Rac GTPases have oncogenic roles in cell growth, survival, and migration. We tested response to the Rac inhibitor EHT1864 in a panel of breast cancer cell lines. EHT1864-induced growth inhibition was associated with dual inhibition of the PI3K/AKT/mTORC1 and MEK/ERK pathways. Breast cancer cells harboring PIK3CA mutations or HER2 overexpression were most sensitive to Rac inhibition, suggesting that such oncogenic alterations link Rac activation with PI3K/AKT/mTORC1 and MEK/ERK signaling.

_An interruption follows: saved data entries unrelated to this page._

Definition record (r : statusRecorder) (c : writer_call) : statusRecorder :=
  match c with
  | WriteHeader code => {| sr_status := code; sr_bytes := sr_bytes r |}
  | Write n => {| sr_status := if (sr_status r =? 0)%Z then 200 else sr_status r;
                  sr_bytes := sr_bytes r + n |}
  | Hijack _ => r
  end.

Definition recorded (calls : list writer_call) : statusRecorder :=
  fold_left record calls {| sr_status := 0; sr_bytes := 0 |}.

Definition Status (r : statusRecorder) : Z := if (sr_status r =? 0)%Z then 200 else sr_status r.

(** [response.WriteJSON] and [response.WriteError]. *)
Definition written (r : Response) : list writer_call :=
  [WriteHeader (rp_status r); Write (length (wire r))].

(** ** The middlewares *)

(** The clock readings of the middlewares. *)
Inductive reading := RecoveryMetric | RecoveryLog | MetricsReading | LoggerReading.

(** What the observers learn of a request. *)
Record Seen := {
  sn_Method : string;
  sn_URLPath : string;
  (** [chi.RouteContext(r.Context()).RoutePattern()]. *)
  sn_RoutePattern : string;
  sn_RemoteAddr : string;
  sn_RequestID : bytes;
  sn_elapsed : reading -> Duration }.

Definition path_or (fallback : string) (s : Seen) : string :=
  if bool_decide (sn_RoutePattern s = EmptyString) then fallback else sn_RoutePattern s.

Inductive log_level := InfoLog | ErrorLog.
Record LogEntry := {
  le_level : log_level;
  le_message : string;
  le_method : string;
  le_path : string;
  le_status : Z;
  le_duration : Duration;
  le_remote_addr : string;
  le_request_id : bytes;
  (** "bytes" of http_request. *)
  le_bytes : option nat;
  le_user_id : option uuid }.

(** What came out of a handler, with the calls of [ObserveHTTPRequest] and the log. *)
Record Observed := {
  ob_outcome : Outcome;
  ob_requests : list (string * string * Z * Duration);
  ob_log : list LogEntry }.

Definition handled (o : Outcome) : Observed := {| ob_outcome := o; ob_requests := []; ob_log := [] |}.

Definition HTTPMetrics (s : Seen) (x : Observed) : Observed :=
  let o := ob_outcome x in
  if oc_panic o then x
  else
    {| ob_outcome := o;
       ob_requests := ob_requests x ++
         [(sn_Method s, path_or "unknown" s, Status (recorded (oc_calls o)), sn_elapsed s MetricsReading)];
       ob_log := ob_log x |}.

(** [user] is what [UserFromContext] finds in the request that the logger was handed. *)
Definition RequestLogger (user : option uuid) (s : Seen) (x : Observed) : Observed :=
  let o := ob_outcome x in
  let recorder := recorded (oc_calls o) in
  let path := path_or (sn_URLPath s) s in
  if oc_panic o then x
  else if bool_decide (path = "/metrics"%string) then x
  else
    {| ob_outcome := o; ob_requests := ob_requests x;
       ob_log := ob_log x ++
         [{| le_level := InfoLog; le_message := "http_request"; le_method := sn_Method s;
             le_path := path; le_status := Status recorder; le_duration := sn_elapsed s LoggerReading;
             le_remote_addr := sn_RemoteAddr s; le_request_id := sn_RequestID s;
             le_bytes := Some (sr_bytes recorder); le_user_id := user |}] |}.

Definition internal_server_error : Response :=
  WriteError (NewDomainError ErrorInternalError "internal server error").

(** [user] as for the logger, but in the request that [Recovery] was handed. *)
Definition Recovery (user : option uuid) (s : Seen) (x : Observed) : Observed :=
  let o := ob_outcome x in
  if negb (oc_panic o) then x
  else
    let recorder := recorded (oc_calls o) in
    let path := path_or (sn_URLPath s) s in
    let calls := oc_calls o ++
      (if (sr_status recorder =? 0)%Z && (sr_bytes recorder =? 0)%nat then written internal_server_error
       else if (sr_status recorder =? 0)%Z then [WriteHeader 500]
       else []) in
    let status := Status (recorded calls) in
    {| ob_outcome := {| oc_calls := calls; oc_panic := false |};
       ob_requests := ob_requests x ++ [(sn_Method s, path, status, sn_elapsed s RecoveryMetric)];
       ob_log := ob_log x ++
         [{| le_level := ErrorLog; le_message := "http_panic"; le_method := sn_Method s;
             le_path := path; le_status := status; le_duration := sn_elapsed s RecoveryLog;
             le_remote_addr := sn_RemoteAddr s; le_request_id := sn_RequestID s;
             le_bytes := None; le_user_id := user |}] |}.

(** [CORS] answers OPTIONS itself. *)
Definition CORS (s : Seen) (next : Observed) : Observed :=
  if bool_decide (sn_Method s = "OPTIONS"%string)
  then handled {| oc_calls := [WriteHeader 204]; oc_panic := false |} else next.

(** [RequireUser]: what it refuses goes no further, and the user it has found is in the
    context of the request it hands on, not in that of the request it was handed. *)
Definition RequireUser (check : Response + uuid) (next : option uuid -> Observed) : Observed :=
  match check with
  | inl r => handled {| oc_calls := written r; oc_panic := false |}
  | inr user => next (Some user)
  end.

(** Where chi sends a request: to a handler of the public group, to one of the group with
    [RequireUser], or to its own handler for paths and methods without route. *)
Inductive routed :=
| Public (h : Outcome)
| Protected (check : Response + uuid) (h : Outcome)
| Unrouted (h : Outcome).

Definition dispatch (s : Seen) (x : routed) : Observed :=
  match x with
  | Public h => RequestLogger None s (handled h)
  | Protected check h => RequireUser check (fun user => RequestLogger user s (handled h))
  | Unrouted h => handled h
  end.

(** The chain of server.go. *)
Definition chain (s : Seen) (x : routed) : Observed :=
  Recovery None s (HTTPMetrics s (CORS s (dispatch s x))).

(** ** What the recorder knows *)

(** A handler that sets a final status once, before the body or not at all, or that takes the
    connection over and leaves its writer alone. *)
Definition writes_only (calls : list writer_call) : Prop := Forall (fun c => exists n, c = Write n) calls.
Definition proper (calls : list writer_call) : Prop :=
  match calls with
  | WriteHeader code :: calls => (200 <= code)%Z /\ writes_only calls
  | Hijack _ :: calls => calls = []
  | calls => writes_only calls
  end.

Lemma record_writes r calls : sr_status r <> 0%Z -> writes_only calls ->
  sr_status (fold_left record calls r) = sr_status r.
Proof.
  intros Hr Hc. revert r Hr. induction Hc as [|c calls [n ->] _ IH]; intros r Hr; simpl; [done|].
  destruct (Z.eqb_spec (sr_status r) 0) as [|_]; [done|]. by rewrite IH.
Qed.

Interestingly, EHT1864 decreased activation of the mTORC1 substrate p70S6K earlier than AKT inhibition, suggesting that Rac may activate mTORC1/p70S6K independently of AKT. Comparison of the growth-inhibitory profile of EHT1864 to 137 other anti-cancer drugs across 656 cancer cell lines revealed significant correlation with the p70S6K inhibitor PF-4708671. We confirmed that Rac complexes contain MEK1/2 and ERK1/2, but also contain p70S6K; these interactions were disrupted by EHT1864. Pharmacokinetic profiles revealed that EHT1864 was present in mouse plasma at concentrations effective in vitro for approximately 1 h after intraperitoneal administration. EHT1864 suppressed growth of HER2+ tumors, and enhanced response to anti-estrogen treatment in ER+ tumors. Further therapeutic development of Rac inhibitors for HER2+ and PIK3CA-mutant cancers is warranted.